**What is needed:**
Where the listing below has a line with "intros I Htf", write out exactly that line and every line after it, stopping after the line with "destruct (decide (n".

**Data records:**

(* ===== verification/ProcMem.v ===== *)
(** * The address space of a process

    [space]: a page table that maps the user pages of [sz] bytes, the trapframe and the
    trampoline, with [V] what the user sees.  [building]: such a table while [exec] builds
    it, out of the frames [l0] that were free when it started in [s0].  The lemmas are the
    steps of [exec] on it, and that an address space next to it is not disturbed. *)

From S2P Require Import Prelude Bytes Riscv KString Kalloc Vm VmSpec VmUser VmFree UserMem UserIO VmExec Proc.

(** The user's view of memory. *)
Definition umem (s : phys) (t : gmap Z Z) : flat := fun va => load8 (pmem s) <$> uaddr (pmem s) t va.

(** [V] after [uvmalloc] from [a] to [b], and after [uvmclear] of the page [n]. *)
Definition v_grow (V : flat) (a b : Z) : flat :=
  fun va => if (PGSIZE * npages a <=? va) && (va <? PGSIZE * npages b) then Some 0 else V va.
Definition v_clear (V : flat) (n : Z) : flat := fun va => if va / PGSIZE =? n then None else V va.

Section Space.
Context {L : Linker} {LOk : LinkerOk L}.

Definition top_pte (tf n : Z) : option Z :=
  if n =? TOP then Some (leaf_pte tf (Z.lor PTE_R PTE_W))
  else if n =? TOP + 1 then Some (leaf_pte trampoline (Z.lor PTE_R PTE_X)) else None.

Record space (s : phys) (l : list Z) (r : Z) (d t U : gmap Z Z) (tf sz : Z) (V : flat) : Prop := {
  sp_inv : uvm_inv s l r d t U;
  sp_size : usize U sz;
  sp_sz : 0 <= sz <= PGSIZE * MAXPAGES;
  sp_top n : TOP <= n -> vpte (pmem s) t n = top_pte tf n;
  sp_user n : n < TOP -> U !! n = PTE2PA <$> vpte (pmem s) t n;
  sp_view va : umem s t va = V va;
}.

Lemma space_ext s l r d t U tf sz V V' : space s l r d t U tf sz V -> (forall va, V' va = V va) -> space s l r d t U tf sz V'.
Proof. intros [] E. split; try done. intros va. by rewrite E. Qed.

(** A permission bit is one of the flags. *)
Lemma has_flags v f : Z.land 0x3FF f = f -> has v f = has (PTE_FLAGS v) f.
Proof. intros E. unfold has, PTE_FLAGS. by rewrite <- Z.land_assoc, E. Qed.

Lemma leaf_has pa perm f : 0 <= pa < 2 ^ 56 -> 0 <= perm < 1024 -> Z.land 0x3FF f = f -> has (leaf_pte pa perm) f = has (Z.lor perm PTE_V) f.
Proof. intros Hpa Hp Hf. rewrite (has_flags _ f) by done. destruct (leaf_pte_facts pa perm Hpa Hp) as (_ & _ & -> & _). done. Qed.

Lemma page_ok_56 pa : page_ok pa -> 0 <= pa < 2 ^ 56.
Proof. intros H%page_ok_bounds. klia. Qed.

(** What the user reaches is the user's. *)
Lemma space_user_only s l r d t U tf sz V : space s l r d t U tf sz V -> page_ok tf -> user_only (pmem s) t U.
Proof.
  intros I Htf n pa. unfold uframe. destruct (vpte (pmem s) t n) as [v|] eqn:Ev; [|done]. destruct (has v PTE_U) eqn:HU; [|done]. intros [= <-].
  destruct (decide (n < TOP)) as [Hn|Hn]; [by rewrite (sp_user _ _ _ _ _ _ _ _ _ I n Hn), Ev|]. exfalso. pose proof (page_ok_56 _ Htf) as Htf'.
  assert (0 <= trampoline < 2 ^ 56) as Htr by (pose proof trampoline_range; pose proof linker_bounds; klia).
  rewrite (sp_top _ _ _ _ _ _ _ _ _ I n) in Ev by lia. unfold top_pte in Ev. destruct (n =? TOP); [|destruct (n =? TOP + 1)]; try done; injection Ev as <-; by rewrite leaf_has in HU.
Qed.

**Reply to the task:**
  intros I Htf n pa. unfold uframe. destruct (vpte (pmem s) t n) as [v|] eqn:Ev; [|done]. destruct (has v PTE_U) eqn:HU; [|done]. intros [= <-].
  destruct (decide (n < TOP)) as [Hn|Hn]; [by rewrite (sp_user _ _ _ _ _ _ _ _ _ I n Hn), Ev|]. exfalso. pose proof (page_ok_56 _ Htf) as Htf'.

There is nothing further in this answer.